Un héros très discret (1996)
Directed by Jacques Audiard

Comedy / Drama / War
aka: A Self-Made Hero

Film Review

Abstract picture representing Un heros tres discret (1996)
Having made an impressive directing debut with Regarde les hommes tomber (1994), a road movie dressed up as a modern noir thriller, Jacques Audiard garnered further acclaim with his more ambitious follow-up, a slick war-time comedy that makes a subversive swipe or two at France's resistance record during WWII.  Based on Jean-François Deniau's 1989 novel of the same title, Un héros très discret presents a gently acerbic assault on the myth that General De Gaulle engineered after the war in an attempt to exorcise the shame of his country's capitulation to Nazi Germany and subsequent, far from honourable, period of occupation.  The central character Albert Dehousse symbolises a post-war France in search of a new identity, an inconsequential man of no particular talent who systematically sets out to reinvent himself, so that he can dine at the same table as the real heroes of the war.

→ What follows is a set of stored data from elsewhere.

(** X22. Modify without additions is Remove followed by cleanup, with no
    growth: on a forest of height at most 63 whose leaves fit under it, and
    with at most [numLeaves] deletions, the growth loop does not run, an
    error of Remove is handed back with the forest Remove left, and
    otherwise the slots of the deleted leaves are cleared and their keys
    taken out of the reverse index. *)
Theorem Modify_without_adds (f : Forest) (dels : list Z)
    (Hh : 0 <= height f <= 63)
    (Hnl : 0 <= numLeaves f <= 2 ^ height f)
    (Hdels : len dels <= numLeaves f) :
  Modify E f [] dels =
  match Remove E f dels with
  | Panics => Panics
  | Returns (f2, Some e) => Returns (f2, None, Some e)
  | Returns (f2, None) =>
      Returns (cleanup E f2 (len dels),
               Some (BuildUndoData E (cleanup E f2 (len dels)) 0 dels), None)
  end.
Proof.
  unfold Modify. change (len []) with 0.
  pose proof (len_nonneg dels) as Hd.
  pose proof (Rows.pow2_le (height f) 63 ltac:(lia)) as H63.
  assert (Hfits : growLoop 256 f (wrap64 (0 - len dels)) = (f, None)).
  { cbn [growLoop]. rewrite wrap64_add_wrap64, shl64_one_small by lia.
    rewrite wrap64_small
      by (unfold uint64; change (2 ^ 64) with (2 ^ 63 + 2 ^ 63); lia).
    by destruct (Z.ltb_spec (2 ^ height f) (numLeaves f + (0 - len dels))); [lia|]. }
  rewrite Hfits. unfold applyBlock, Remove.
  destruct (removev3 E f dels) as [[f2 [e|]]|]; done.
Qed.

End ModifyComposes.

Lemma Modify_without_dels_witness :
  replay Helper.helpers NewForest [AddBatch firstBlock] =
  match Modify Helper.helpers NewForest firstBlock [] with
  | Panics => Panics
  | Returns (f', _, e) => Returns (f', e)
  end.
Proof.
  apply (Modify_without_dels Helper.helpers NewForest firstBlock).
  - unfold uint8. simpl. lia.
  - unfold uint64. simpl. lia.
  - intros h. reflexivity.
Defined.

Lemma Modify_without_adds_witness :
  0 <= height fourLeaves <= 63 /\
  Modify Helper.helpers fourLeaves [] [1] =
  match Remove Helper.helpers fourLeaves [1] with
  | Panics => Panics
  | Returns (f2, Some e) => Returns (f2, None, Some e)
  | Returns (f2, None) =>
      Returns (cleanup Helper.helpers f2 (len [1]),
               Some (BuildUndoData Helper.helpers
                       (cleanup Helper.helpers f2 (len [1])) 0 [1]), None)
  end.
Proof.
  assert (H1 : 0 <= height fourLeaves <= 63) by (change (height fourLeaves) with 2; lia).
  split; [exact H1|].
  apply (Modify_without_adds Helper.helpers fourLeaves [1] H1).
  - change (height fourLeaves) with 2. change (numLeaves fourLeaves) with 4. lia.
  - change (numLeaves fourLeaves) with 4. change (len [1]) with 1. lia.
Defined.

(** * Remove keeps the hash tree *)

Section SwapsEffect.

Variable E : Helpers.
Import ForestData.

(** The swaps of a removal, [next] being the number of leaves left: slots
    outside the old bottom row are not touched, no sentinel comes into the
    row, and a slot below [next] that is not in the dirt holds what it
    held. *)
Lemma applySwaps_effect next nl swaps : forall d dirt pm,
  Forall (fun s => (0 <= from s < nl /\ 0 <= to s < nl) /\
                   (from s < next -> to s < next)) swaps ->
  let r := fold_left (applySwap E next) swaps (d, dirt, pm) in
  (forall q, ~ (0 <= q < nl) -> read r.1.1 q = read d q) /\
  ((forall q, 0 <= q < nl -> read d q <> empty) ->
   forall q, 0 <= q < nl -> read r.1.1 q <> empty) /\
  (forall q, q < next -> q ∉ (r.1.2) -> (q ∉ dirt) /\ read r.1.1 q = read d q) /\
  (forall p, p ∈ (r.1.2) -> p ∈ dirt \/ 0 <= p < next).
Proof.
  induction swaps as [|s swaps IH]; intros d dirt pm Hswaps; cbv zeta.
  { cbn [fold_left fst snd]. repeat split; try done. by left. }
  apply Forall_cons in Hswaps as [[[Hf Ht] Hdirt] Hswaps]. cbn [fold_left].
  set (d1 := swapHash d (from s) (to s)).
  set (dirt1 := if to s <? next then
                  if from s <? next then dirt ++ [to s] ++ [from s]
                  else dirt ++ [to s]
                else dirt).
  assert (Hstep : exists pm1, applySwap E next (d, dirt, pm) s = (d1, dirt1, pm1))
    by (eexists; reflexivity).
  destruct Hstep as [pm1 ->].
  destruct (IH d1 dirt1 pm1 Hswaps) as (Hout & Hfull & Hclean & Hin).
  split; [|split; [|split]].
  - intros q Hq. rewrite Hout by done. unfold d1. rewrite read_swapHash.
    repeat case_decide; subst; try lia; done.
  - intros Hne q Hq. apply Hfull; [|done]. intros q' Hq'. unfold d1.
    rewrite read_swapHash. repeat case_decide; by apply Hne.
  - intros q Hq Hnot. destruct (Hclean q Hq Hnot) as [Hnot1 Hread].
    unfold dirt1 in Hnot1.
    destruct (Z.ltb_spec (to s) next) as [Hto|Hto];
      [destruct (Z.ltb_spec (from s) next) as [Hfrom|Hfrom]|].
    + rewrite !not_elem_of_app, !list_elem_of_singleton in Hnot1.
      destruct Hnot1 as (Hd & Hq1 & Hq2). split; [done|].
      rewrite Hread. unfold d1. rewrite read_swapHash.
      by rewrite !decide_False by done.
    + rewrite !not_elem_of_app, !list_elem_of_singleton in Hnot1.
      destruct Hnot1 as (Hd & Hq1). split; [done|].
      rewrite Hread. unfold d1. rewrite read_swapHash.
      by rewrite !decide_False by (done || lia).
    + split; [done|]. rewrite Hread. unfold d1. rewrite read_swapHash.
      by rewrite !decide_False by lia.
  - intros p Hp. destruct (Hin p Hp) as [Hp1|Hp1]; [|by right].
    unfold dirt1 in Hp1.
    destruct (Z.ltb_spec (to s) next) as [Hto|Hto];
      [destruct (Z.ltb_spec (from s) next) as [Hfrom|Hfrom]|];
      rewrite ?elem_of_app, ?list_elem_of_singleton in Hp1;
      destruct_or?; subst; (by left) || (right; lia).
Qed.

Naturally, there were those who took offence at the film, even though the De Gaulle myth had by this time been pretty comprehensively debunked, partly by such high-profile documentaries as Marcel Ophüls' Le Chagrin et la pitié (1969), but generally it was well-received by the critics and audience alike and secured Audiard's reputation as one of the most promising young French filmmakers of his generation.  The film won the award for Best Screenplay at the 1996 Festival de Cannes and was nominated for six Césars in 1997.  The two charismatic lead actors of Audiard's first film, Mathieu Kassovitz and Jean-Louis Trintignant, are cast (somewhat bizarrely, as they have not the slightest resemblance) in the same role, playing the younger and older Dehousse respectively.  Shortly before the film was released, Kassovitz had rocketed to fame as a director through his gritty urban drama La Haine (1995), but Audiard gives him an opportunity to show that he is also an extremely fine actor, one who steals our affections as easily as a dewy-eyed puppy.  The supporting cast includes several prominent actors near the start of their careers who would soon become very familiar faces in French cinema: Anouk Grinberg, Sandrine Kiberlain, Albert Dupontel, François Berléand and Bruno Putzulu.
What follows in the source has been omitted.